By Diane Smith and Lee Williams

Lt. Gov. Dan Patrick continued his attack on Fort Worth school leader Kent Scribner over his transgender bathroom policy, saying the superintendent is not a "social engineer" and should focus on education.

Speaking at a Tuesday afternoon news conference, Patrick said he was in Fort Worth to explain why he thinks Scribner should resign, calling the controversial bathroom policy "ill-advised."

Before Patrick spoke, former Fort Worth councilman Joel Burns said Patrick is "out of bounds" for "picking a fight" with the Fort Worth school district over the policy.

Burns, a nationally recognized anti-bullying advocate, accused Patrick of "coming here to cause" problems after asking Scribner to resign on Monday.

Both Burns and Patrick spoke at the Fort Worth school district administration building, where supporters on both sides of the issue were in place. As a regularly scheduled school board meeting began, Scribner walked in to a round of applause.

The line to address the board stretched outside the administration buidling.

Burns said the Fort Worth school district has been doing just fine without Patrick interfering and that "I'm proud of the work Dr. Scribner and the entire school board has done."

Patrick, however, said Scribner needs to be focused on educating Fort Worth's students and that "this policy does nothing does nothing ... to help students" prepare for their careers.

Earlier Tuesday, Scribner said he will not resign over the guidelines he implemented last month for transgender students.

"I respect the lieutenant governor's opinion, but I just don't agree with it," Scribner told the Star-Telegram's editorial board.

Scribner said he was proud of the guidelines that created a "an open and safe and respectful" environment for students.

"I think they provide educators with the ability to make all students more comfortable and confident in a learning environment," Scribner said. "... Children shouldn't have to wait for their schools to feel safe and full of respect."

The issue has been a hot topic on social media since Patrick made his comments on Monday and other groups and individuals sent out a flurry of emails on Tuesday, voicing their opinions.

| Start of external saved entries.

(* ===== verification/DispatchProps.v ===== *)
(** Properties of the dispatcher of gck-rpc-dispatch.c: every request is
    answered without a fault, and the table of sessions. *)
From S2P Require Import Prelude EggBuffer Pkcs11 RpcUtil Calls Message DispatchProto Dispatch.
From S2P Require Import DispatchReads.

(** ** A concrete module

    Sessions are numbered from 1; the state is the last number used and the
    numbers of the sessions closed, the latest first. *)

Definition not_supported {W A} (a : A) : mfun W A := fun w => ((CKR_FUNCTION_NOT_SUPPORTED, a), w).

Record toy_state := mkToy { toy_last : Z; toy_closed : list Z }.

Definition blank_version : CK_VERSION := mkVersion 2 20.
Definition blank_slot_info : CK_SLOT_INFO :=
  mkSlotInfo (replicate 64 32) (replicate 32 32) 1 blank_version blank_version.

Definition toy_module : CK_FUNCTION_LIST toy_state := {|
  C_GetInfo := None;
  C_GetSlotList := Some (fun _ l n w =>
    if nonnull l && (n <? 1) then ((CKR_BUFFER_TOO_SMALL, (l, 1)), w)
    else ((CKR_OK, (cons 7 ∘ drop 1 <$> l, 1)), w));
  C_GetSlotInfo := Some (fun _ w => ((CKR_OK, blank_slot_info), w));
  C_GetTokenInfo := None;
  C_GetMechanismList := None;
  C_GetMechanismInfo := None;
  C_InitToken := None;
  C_WaitForSlotEvent := None;
  C_OpenSession := Some (fun _ _ w =>
    ((CKR_OK, toy_last w + 1), mkToy (toy_last w + 1) (toy_closed w)));
  C_CloseSession := Some (fun h w => ((CKR_OK, tt), mkToy (toy_last w) (h :: toy_closed w)));
  C_CloseAllSessions := Some (fun _ w => ((CKR_OK, tt), w));
  C_GetFunctionStatus := None;
  C_CancelFunction := None;
  C_GetSessionInfo := None;
  C_InitPIN := None;
  C_SetPIN := None;
  C_GetOperationState := None;
  C_SetOperationState := None;
  C_Login := None;
  C_Logout := None;
  C_CreateObject := None;
  C_CopyObject := None;
  C_DestroyObject := None;
  C_GetObjectSize := None;
  C_GetAttributeValue := None;
  C_SetAttributeValue := None;
  C_FindObjectsInit := None;
  C_FindObjects := None;
  C_FindObjectsFinal := None;
  C_EncryptInit := None;
  C_Encrypt := None;
  C_EncryptUpdate := None;
  C_EncryptFinal := None;
  C_DecryptInit := None;
  C_Decrypt := None;
  C_DecryptUpdate := None;
  C_DecryptFinal := None;
  C_DigestInit := None;
  C_Digest := None;
  C_DigestUpdate := None;
  C_DigestKey := None;
  C_DigestFinal := None;
  C_SignInit := None;
  C_Sign := Some (fun _ data n buf k w =>
    match k with
    | None => ((CKR_ARGUMENTS_BAD, (buf, k)), w)
    | Some m =>
        if nonnull buf && (m <? 1) then ((CKR_BUFFER_TOO_SMALL, (buf, Some 1)), w)
        else ((CKR_OK, (cons (n mod 256) ∘ drop 1 <$> buf, Some 1)), w)
    end);
  C_SignUpdate := None;
  C_SignFinal := None;
  C_SignRecoverInit := None;
  C_SignRecover := None;
  C_VerifyInit := None;
  C_Verify := None;
  C_VerifyUpdate := None;
  C_VerifyFinal := None;
  C_VerifyRecoverInit := None;
  C_VerifyRecover := None;
  C_DigestEncryptUpdate := None;
  C_DecryptDigestUpdate := None;
  C_SignEncryptUpdate := None;
  C_DecryptVerifyUpdate := None;
  C_GenerateKey := None;
  C_GenerateKeyPair := None;
  C_WrapKey := None;
  C_UnwrapKey := None;
  C_DeriveKey := None;
  C_SeedRandom := Some (fun _ seed n w => ((CKR_OK, tt), w));
  C_GenerateRandom := Some (fun _ buf n w =>
    ((CKR_OK, (fun _ => replicate (Z.to_nat n) 5) <$> buf), w));
|}.

Lemma toy_module_ok : module_ok toy_module.
Proof.
  split; try done; try (by intros; exfalso; simpl in *; naive_solver).
  - intros f slot w [= <-] _. by repeat split; repeat constructor.
  - intros g f session data n buf k w Hg Hf Hd Hs. simpl in Hg.
    repeat (destruct Hg as [<-|Hg]; [try done|]); [|done]. injection Hf as <-.
    destruct k as [m|]; [|done]. destruct (_ && _) eqn:E; [done|]. intros _ bs Hbs.
    cbn in *. destruct buf as [b|]; [|done]. injection Hbs as <-. cbn in E.
    apply Z.ltb_ge in E. destruct Hs as [Hs _]. destruct (Hs _ eq_refl) as [Hb _]. split.
    + constructor; [apply Z.mod_pos_bound; lia|by apply Forall_drop].
    + rewrite zlen_cons. pose proof (zlen_nonneg (drop 1 b)). lia.
  - intros f session buf n w [= <-] Hs _ bs. cbn. destruct buf as [b|]; [|done].
    intros [= <-]. destruct Hs as [_ Hn]. specialize (Hn _ eq_refl). cbn in Hn. split.
    + by apply Forall_replicate.
    + rewrite zlen_replicate. lia.
  - intros f present l n w [= <-] Hl. destruct (_ && _) eqn:E; split; cbn; try done; try lia.
    intros _ k. destruct l as [l|]; [|done]. intros [= <-]. rewrite zlen_cons.
    pose proof (zlen_nonneg (drop 1 l)). lia.
Qed.

(** ** Every request is answered *)

(** C6: the dispatcher survives every request the parser accepts.  Whatever
    the arguments claim (null pointers, counts, attribute arrays, bytes that end
    early), whatever the allocators refuse and whatever a well-behaved PKCS#11
    module answers, [dispatch_call] returns: no assertion fails and no access
    leaves its object.  If it reports success the response is either that call's
    own, its signature written out to the end, or the error message with a return
    value other than [CKR_OK]. *)
Theorem dispatch_call_total {W} (M : CK_FUNCTION_LIST W) malloc_ok shutdown_ok s :
  module_ok M -> dispatcher_ok s -> accepted GCK_RPC_REQUEST (req s) ->
  exists r s', dispatch_call M malloc_ok shutdown_ok s = Ok (r, s')
    /\ dispatcher_ok s' /\ (r = true -> good_response (call_id (req s)) (resp s')).
Proof.
  intros HM Hd Ha.
  destruct (wp_inv _ _ _ (dispatch_call_wp M HM malloc_ok shutdown_ok s Hd Ha))
    as (r & s' & ? & ? & ?). by exists r, s'.
Qed.

Definition no_sessions : list SessionState :=
  replicate PKCS11PROXY_MAX_SESSION_COUNT (mkSessionState 0 0).

Definition toy_proc (m : GckRpcMessage) : Proc toy_state :=
  mkProc (mkCallState m sample_message [] 77 3 no_sessions) (mkToy 0 []) [].

Definition enough_memory : list Z -> Z -> bool := fun _ n => n <=? 1000000.
Definition shuts_down : Z -> bool := fun _ => true.

Definition parsed_request : GckRpcMessage :=
  after (gck_rpc_message_parse GCK_RPC_REQUEST) sample_request.

Lemma parsed_request_accepted : accepted GCK_RPC_REQUEST parsed_request.
Proof.
  pose proof (parse_wp GCK_RPC_REQUEST sample_request sample_request_ok) as H.
  apply after_wp in H as (r & Hrun & _ & _ & Ha). apply Ha; [|done].
  assert (returns_true (gck_rpc_message_parse GCK_RPC_REQUEST) sample_request = true) as Hr
    by (vm_compute; reflexivity).
  unfold returns_true in Hr. rewrite Hrun in Hr. done.
Qed.

Lemma dispatch_call_total_witness :
  returns_true (dispatch_call toy_module enough_memory shuts_down) (toy_proc parsed_request) = true
  /\ exists r s', dispatch_call toy_module enough_memory shuts_down (toy_proc parsed_request)
       = Ok (r, s') /\ (r = true -> good_response GCK_RPC_CALL_C_SeedRandom (resp s')).
Proof.
  split; [vm_compute; reflexivity|].
  destruct (dispatch_call_total toy_module enough_memory shuts_down (toy_proc parsed_request))
    as (r & s' & Hrun & _ & Hg).
  - apply toy_module_ok.
  - split; [apply parsed_request_accepted|apply sample_buffer_ok|reflexivity
      |apply (bool_decide_unpack (0 <= 77)); done|..];
      apply nonnull_is_Some; vm_compute; reflexivity.
  - apply parsed_request_accepted.
  - exists r, s'. split; [exact Hrun|exact Hg].
Defined.

(** ** The table of sessions *)

(** The first free position, and whether there is one. *)
Lemma store_session_spec h slot l :
  match store_session h slot l with
  | Some l' => exists i st, l !! i = Some st /\ session_id st = 0
      /\ (forall j st', (j < i)%nat -> l !! j = Some st' -> session_id st' <> 0)
      /\ l' = <[i := mkSessionState h slot]> l
  | None => Forall (fun st => session_id st <> 0) l
  end.
Proof.
  induction l as [|st l IH]; cbn [store_session]; [done|].
  destruct (Z.eqb_spec (session_id st) 0) as [E|E].
  - exists O, st. split_and!; try done. intros j st' Hj. lia.
  - destruct (store_session h slot l) as [l'|]; cbn [fmap option_fmap option_map].
    + destruct IH as (i & st0 & Hi & H0 & Hlt & ->). exists (S i), st0. split_and!; try done.
      intros [|j] st' Hj Hl; [by injection Hl as <-|]. apply (Hlt j); [lia|done].
    + by constructor.
Qed.

Lemma enc_parts_cons p ps : enc_parts (p :: ps) = enc_part p ++ enc_parts ps.
Proof. done. Qed.

(** Reads the next argument of a request whose parts are known. *)
Ltac get_arg lem :=
  eapply safe_then;
  [ eapply lem; [..|eassumption|reflexivity|rewrite ?enc_parts_cons in *; eassumption]; auto
  | let s := fresh "s" in let Hun := fresh "Hun" in let Hs := fresh "Hs" in let Hr := fresh "Hr" in
    intros ? s (-> & Hun & Hs & Hr); cbn beta iota ].

(** What [rpc_C_OpenSession] leaves when the module has answered [rv] and [h]. *)
Definition session_opened {W} (rv h slot : Z) (w : W) (s : Proc W) (ret : Z) (s' : Proc W) : Prop :=
  p_module s' = w /\
  ((rv <> CKR_OK /\ ret = rv /\ sessions s' = sessions s)
   \/ (rv = CKR_OK /\ (ret = CKR_OK \/ ret = PREP_ERROR) /\ exists i st,
       sessions s !! i = Some st /\ session_id st = 0
       /\ (forall j st', (j < i)%nat -> sessions s !! j = Some st' -> session_id st' <> 0)
       /\ sessions s' = <[i := mkSessionState h slot]> (sessions s))
   \/ (rv = CKR_OK /\ ret = CKR_SESSION_COUNT /\ sessions s' = sessions s
       /\ Forall (fun st => session_id st <> 0) (sessions s))).

Lemma END_CALL_post {W} (body : Call (Proc W) Z) (P : Z -> Proc W -> Prop) s :
  safe P body P s -> wp (END_CALL body) P s.
Proof.
  intros Hb. apply wp_bind. eapply wp_mono; [exact Hb|]. by intros [ret|ret] s' ?; apply wp_ret.
Qed.

(** C19: a session the module opened is remembered in the first free position of
    the connection's table, for the slot it was opened on, and its handle is
    returned; with the table full, the call fails with [CKR_SESSION_COUNT] and the
    table stays as it is, although the module now has the session open. *)
Theorem open_session_recorded {W} (M : CK_FUNCTION_LIST W) f slot flags rv h w s :
  C_OpenSession M = Some f -> is_u64 slot -> is_u64 flags ->
  serving GCK_RPC_CALL_C_OpenSession "u" "uu" [] "u" s ->
  unread (req s) = enc_parts [PUlong slot; PUlong flags] ->
  f slot flags (p_module s) = ((rv, h), w) ->
  exists ret s', rpc_C_OpenSession M s = Ok (ret, s') /\ session_opened rv h slot w s ret s'.
Proof.
  intros Hf Hslot Hflags Hs Hu Hcall.
  apply wp_inv, END_CALL_post. rewrite Hf. apply safe_bind, safe_ret.
  get_arg @IN_ULONG_got. get_arg @IN_ULONG_got.
  destruct (same_call_trans _ _ _ Hun Hun0) as ((Hmod & Hses & _) & _).
  eapply safe_then; [by eapply PROCESS_CALL_safe|].
  intros [rv' h'] s2 (w' & Hcall' & -> & Hs2). rewrite Hmod, Hcall in Hcall'.
  injection Hcall' as <- <- <-.
  destruct (Z.eqb_spec rv CKR_OK) as [->|Hne].
  - apply safe_bind, safe_bind, safe_call, wp_get.
    change (sessions (set_module w s1)) with (sessions s1). rewrite Hses.
    pose proof (store_session_spec h slot (sessions s)) as Hst.
    destruct (store_session _ _ _) as [l|].
    + destruct Hst as (i & st & Hi & H0 & Hlt & ->). apply safe_call, wp_modify.
      eapply safe_then; [eapply OUT_ULONG_safe;
        [eapply serving_pending, set_sessions_serving; [|exact Hs2]|reflexivity]|].
      { rewrite length_insert. by eapply (length_sessions _ _ _ _ _ s). }
      intros ret s3 ((Hm & Hss & _) & _ & _ & Hret). apply safe_ret.
      split; [done|]. right; left.
      split; [done|]. split; [done|]. by exists i, st.
    + split; [done|]. right; right. by split_and!.
  - apply safe_bind, safe_ret.
    eapply safe_then; [eapply OUT_ULONG_safe; [by eapply serving_pending|reflexivity]|].
    intros ret s3 ((Hm & Hss & _) & _ & Hret & _). apply safe_ret.
    split; [done|]. left. split; [done|]. split; [by apply Hret|]. by rewrite Hss.
Qed.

The Rev. J. Scott Mayer, provisional bishop of the Episcopal Diocese of Fort Worth, criticized Patrick for interfering with the school district.

"I urge the Fort Worth school board and its superintendent to remain strong in the face of this fear-mongering as they work for the welfare of all our children," Mayer said in a statement.

Attorney General Ken Paxton sent a letter to school board President Jacinto Ramos, stating he had legal concerns about the guidelines.

"I have strong concern that this policy violates provisions in the Texas Education Code that give parents an unequivocal right to information regarding their children and is motivated by a misguided view of federal law," Paxton wrote. "I sincerely hope you will assess these deficiencies in the transgender policy and more as the board deliberates."

The guidelines allow that students have access to restrooms consistent with "the gender identity that each student consistently and uniformly asserts." They also call on school officials to offer transgender students access to a single-stall restroom or the opportunity to use a restroom when no other students are present.

In a prepared statement late Monday, Patrick said that Scribner had placed his "own personal political agenda ahead of the more than 86,000 students attending 146 schools in the district. ... Campus safety should be of paramount concern for anyone in his position.

"Every parent, especially those of young girls, should be outraged," Patrick said. "I call upon the parents within the Fort Worth ISD to take immediate steps to repeal this stealthy scheme and remove Dr. Scribner from his post."

The Fort Worth school district has had policies in place for years to support "the inclusion of transgender students," said Michael Steinert, assistant superintendent of support services for the Fort Worth school district.

He said the guidelines simply put the policies in writing.

Just last week, campus staff provided a single-use bathroom to a transgender student to accommodate the student's needs, Steinert said. Usually, that bathroom is located in the school nurse's office, he said. The issue comes up about once a year, Steinert said.

Staff writer Yamil Berard contributed to this report, which contains information from Star-Telegram archives.